Reference to this ArraySchema instance.

inline FilterList offsets_filter_list() const

Returns a copy of the FilterList of the offsets. To change the offsets compressor, use set_offsets_filter_list().

Returns:

Copy of the offsets FilterList.

inline FilterList validity_filter_list() const

Returns a copy of the FilterList of the validity arrays. To change the validity compressor, use set_validity_filter_list().

Returns:

Copy of the validity FilterList.

inline ArraySchema &set_offsets_filter_list(const FilterList &filter_list)

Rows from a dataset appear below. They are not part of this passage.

(** Registering names whose entries all hold [None] changes nothing. *)
Lemma register_all_present (group : string) (names : list string)
    (m : dict tuple (option thread)) :
  (forall n, In n names -> dict_get [group; n] m = Some None) ->
  register_all group names m = m.
Proof.
  induction names as [|a names IH]; intros Hall; [reflexivity|].
  simpl. rewrite dict_set_same by (apply Hall; now left).
  apply IH. intros n Hn. apply Hall. now right.
Qed.

Lemma register_all_idem (group : string) (names : list string)
    (m : dict tuple (option thread)) :
  register_all group names (register_all group names m) = register_all group names m.
Proof.
  apply register_all_present. intros n Hn. apply get_register_all. now left.
Qed.

(** X7: a discovery round repeated with the same listing, with nothing
    in between, changes nothing the second time: on a catalog keyed by
    (group, stream) pairs the state after two rounds is the state after
    one. *)
Theorem discovery_repeated_is_idempotent (LOG_GROUP_NAME : string)
    (LOG_STREAMS_FILTER : option (list string))
    (ds : list log_stream) (fin fin' : option exn) (st : State) :
  identity_keys st -> NoDup (dict_keys (LOG_STREAM_MAP st)) ->
  let once := exec (LogStreamHandler._discover_log_streams
                      LOG_GROUP_NAME LOG_STREAMS_FILTER (ds, fin)) st in
  exec (LogStreamHandler._discover_log_streams
          LOG_GROUP_NAME LOG_STREAMS_FILTER (ds, fin')) once
  = once.
Proof.
  intros Hid Hnd. cbv zeta.
  destruct (@discover_keeps_catalog_shape LOG_GROUP_NAME LOG_STREAMS_FILTER (ds, fin) st
              Hid Hnd) as [Hid1 _].
  rewrite (@discover_catalog LOG_GROUP_NAME LOG_STREAMS_FILTER ds fin' _)
    by (rewrite (identity_keys_no_group_entry LOG_GROUP_NAME Hid1); reflexivity).
  rewrite discover_catalog
    by (rewrite (identity_keys_no_group_entry LOG_GROUP_NAME Hid); reflexivity).
  simpl LOG_STREAM_MAP. rewrite register_all_idem. reflexivity.
Qed.

Lemma discovery_repeated_is_idempotent_witness :
  identity_keys example_state /\ NoDup (dict_keys (LOG_STREAM_MAP example_state)) /\
  let once := exec (LogStreamHandler._discover_log_streams "g" (Some ["a"; "d"])
                      ([mkLogStream "d"; mkLogStream "e"; mkLogStream "a"], None))
                   example_state in
  exec (LogStreamHandler._discover_log_streams "g" (Some ["a"; "d"])
          ([mkLogStream "d"; mkLogStream "e"; mkLogStream "a"], None)) once
  = once.
Proof.
  destruct example_state_shape as [Hid Hnd]. split; [exact Hid|]. split; [exact Hnd|].
  exact (@discovery_repeated_is_idempotent "g" (Some ["a"; "d"])
           [mkLogStream "d"; mkLogStream "e"; mkLogStream "a"] None None
           example_state Hid Hnd).
Defined.

(** X8: rounds of [discover_logs] whose listings all end normally add
    up: the loop is still running, and the catalog is the one a single
    round over the concatenated listings would give, the wanted names
    being registered in the order they were first listed. *)
Theorem discover_logs_rounds_accumulate (LOG_GROUP_NAME : string)
    (LOG_STREAMS_FILTER : option (list string)) (rounds : list listing) (st : State) :
  identity_keys st -> NoDup (dict_keys (LOG_STREAM_MAP st)) ->
  Forall listing_ok rounds ->
  LogStreamHandler.discover_logs LOG_GROUP_NAME LOG_STREAMS_FILTER rounds st
  = (Return tt,
     with_LOG_STREAM_MAP
       (register_all LOG_GROUP_NAME
          (filter (LogStreamHandler._wanted_log_stream LOG_STREAMS_FILTER)
                  (map logStreamName (concat (map fst rounds))))
          (LOG_STREAM_MAP st))
       st).
Proof.
  revert st. induction rounds as [|[ds fin] rounds IH]; intros st Hid Hnd Hok.
  - simpl. destruct st; reflexivity.
  - inversion Hok as [|? ? H0 Hrest]; subst. unfold listing_ok in H0. simpl in H0.
    subst fin. simpl LogStreamHandler.discover_logs. unfold bind.
    rewrite discover_outcome.
    destruct (@discover_keeps_catalog_shape LOG_GROUP_NAME LOG_STREAMS_FILTER (ds, None) st
                Hid Hnd) as [Hid1 Hnd1].
    rewrite IH by assumption.
    rewrite discover_catalog
      by (rewrite (identity_keys_no_group_entry LOG_GROUP_NAME Hid); reflexivity).
    simpl. rewrite map_app, filter_app, register_all_app. reflexivity.
Qed.

Lemma discover_logs_rounds_accumulate_witness :
  identity_keys initial_state /\ NoDup (dict_keys (LOG_STREAM_MAP initial_state)) /\
  Forall listing_ok [([mkLogStream "s2"; mkLogStream "s1"], None);
                     ([mkLogStream "s3"; mkLogStream "s2"], None)] /\
  LogStreamHandler.discover_logs "g" None
    [([mkLogStream "s2"; mkLogStream "s1"], None);
     ([mkLogStream "s3"; mkLogStream "s2"], None)] initial_state
  = (Return tt,
     with_LOG_STREAM_MAP
       [(["g"; "s2"], None); (["g"; "s1"], None); (["g"; "s3"], None)] initial_state).
Proof.
  assert (Hid : identity_keys initial_state) by constructor.
  assert (Hnd : NoDup (dict_keys (LOG_STREAM_MAP initial_state))) by constructor.
  assert (Hok : Forall listing_ok [([mkLogStream "s2"; mkLogStream "s1"], @None exn);
                                   ([mkLogStream "s3"; mkLogStream "s2"], @None exn)]).
  { repeat constructor. }
  split; [exact Hid|]. split; [exact Hnd|]. split; [exact Hok|].
  exact (@discover_logs_rounds_accumulate "g" None
           [([mkLogStream "s2"; mkLogStream "s1"], None);
            ([mkLogStream "s3"; mkLogStream "s2"], None)] initial_state Hid Hnd Hok).
Defined.

Lemma fold_left_const {A B} (l : list A) (b : B) : fold_left (fun s _ => s) l b = b.
Proof. induction l as [|x l IH]; [reflexivity | exact IH]. Qed.

(** X9: an allow-list that is present but empty lets no stream through:
    whatever is listed and whatever the catalog holds, the discovery round
    leaves the whole state as it was (it only raises what the listing
    raises). *)
Theorem empty_allow_list_registers_nothing (LOG_GROUP_NAME : string)
    (ds : list log_stream) (fin : option exn) (st : State) :
  LogStreamHandler._discover_log_streams LOG_GROUP_NAME (Some []) (ds, fin) st
  = (match fin with None => Return tt | Some e => Raise e end, st).
Proof.
  rewrite discover_outcome. f_equal.
  unfold exec, LogStreamHandler._discover_log_streams. simpl fst. simpl snd.
  match goal with |- context [for_each ds ?b] => set (body := b) end.
  destruct (@for_each_fold _ (fun _ => True) body (fun _ s => s)) with (l := ds) (s := st)
    as [Hrun _]; [|exact I|].
  { intros x s _. split; [|exact I]. subst body. cbv beta.
    unfold GlobalManager.get_log_stream_map, ref_get, bind, ret.
    destruct (negb _); reflexivity. }
  unfold bind. rewrite Hrun. simpl. apply fold_left_const.
Qed.

(** ** What a worker leaves alone *)

Lemma same_except_file_refl (file_name : string) (st : State) :
  same_except_file file_name st st.
Proof. repeat split. Qed.

Lemma same_except_file_trans (file_name : string) (a b c : State) :
  same_except_file file_name a b -> same_except_file file_name b c ->
  same_except_file file_name a c.
Proof.
  intros (Hm1 & Ht1 & Hf1) (Hm2 & Ht2 & Hf2). split; [congruence|]. split; [congruence|].
  intros path Hne. now rewrite Hf2, Hf1.
Qed.

Section WorkerFrame.
Variable LogEvent : Type.
Variable str : LogEvent -> string.

Lemma write_events_frame (fhandle : nat) (file_name : string) (logs : list LogEvent) :
  forall st : State,
  dict_get fhandle (open_files st) = Some (file_name, "") ->
  exists st',
    for_each logs (fun _log =>
      fwrite fhandle (str _log ++ nl)%string ;; fflush fhandle) st = (Return tt, st') /\
    dict_get fhandle (open_files st') = Some (file_name, "") /\
    same_except_file file_name st st'.
Proof.
  induction logs as [|r logs IH]; intros st Hfd.
  - exists st. simpl. auto using same_except_file_refl.
  - simpl for_each. unfold bind at 1. unfold bind at 1.
    erewrite fwrite_run by exact Hfd.
    erewrite fflush_run by (simpl; apply dict_get_set_eq).
    match goal with |- context [for_each logs _ ?s] => set (s2 := s) end.
    destruct (IH s2) as (st' & Hrun & Hfd' & Hsame).
    { subst s2. simpl. apply dict_get_set_eq. }
    exists st'. split; [exact Hrun|]. split; [exact Hfd'|].
    apply same_except_file_trans with s2; [|exact Hsame].
    subst s2. split; [reflexivity|]. split; [reflexivity|].
    intros path Hne. simpl. apply dict_get_set_ne. congruence.
Qed.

Sets the FilterList for the offsets, which is an ordered list of filters that will be used to process and/or transform the offsets data (such as compression).

Example:

tiledb::Context ctx;
tiledb::ArraySchema schema(ctx.ptr().get(), TILEDB_SPARSE);
tiledb::FilterList filter_list(ctx);
filter_list.add_filter({ctx, TILEDB_FILTER_POSITIVE_DELTA})
    .add_filter({ctx, TILEDB_FILTER_LZ4});
schema.set_offsets_filter_list(filter_list);

Parameters:

filter_listFilterList to use

Returns:

Reference to this ArraySchema instance.

inline ArraySchema &set_validity_filter_list(const FilterList &filter_list)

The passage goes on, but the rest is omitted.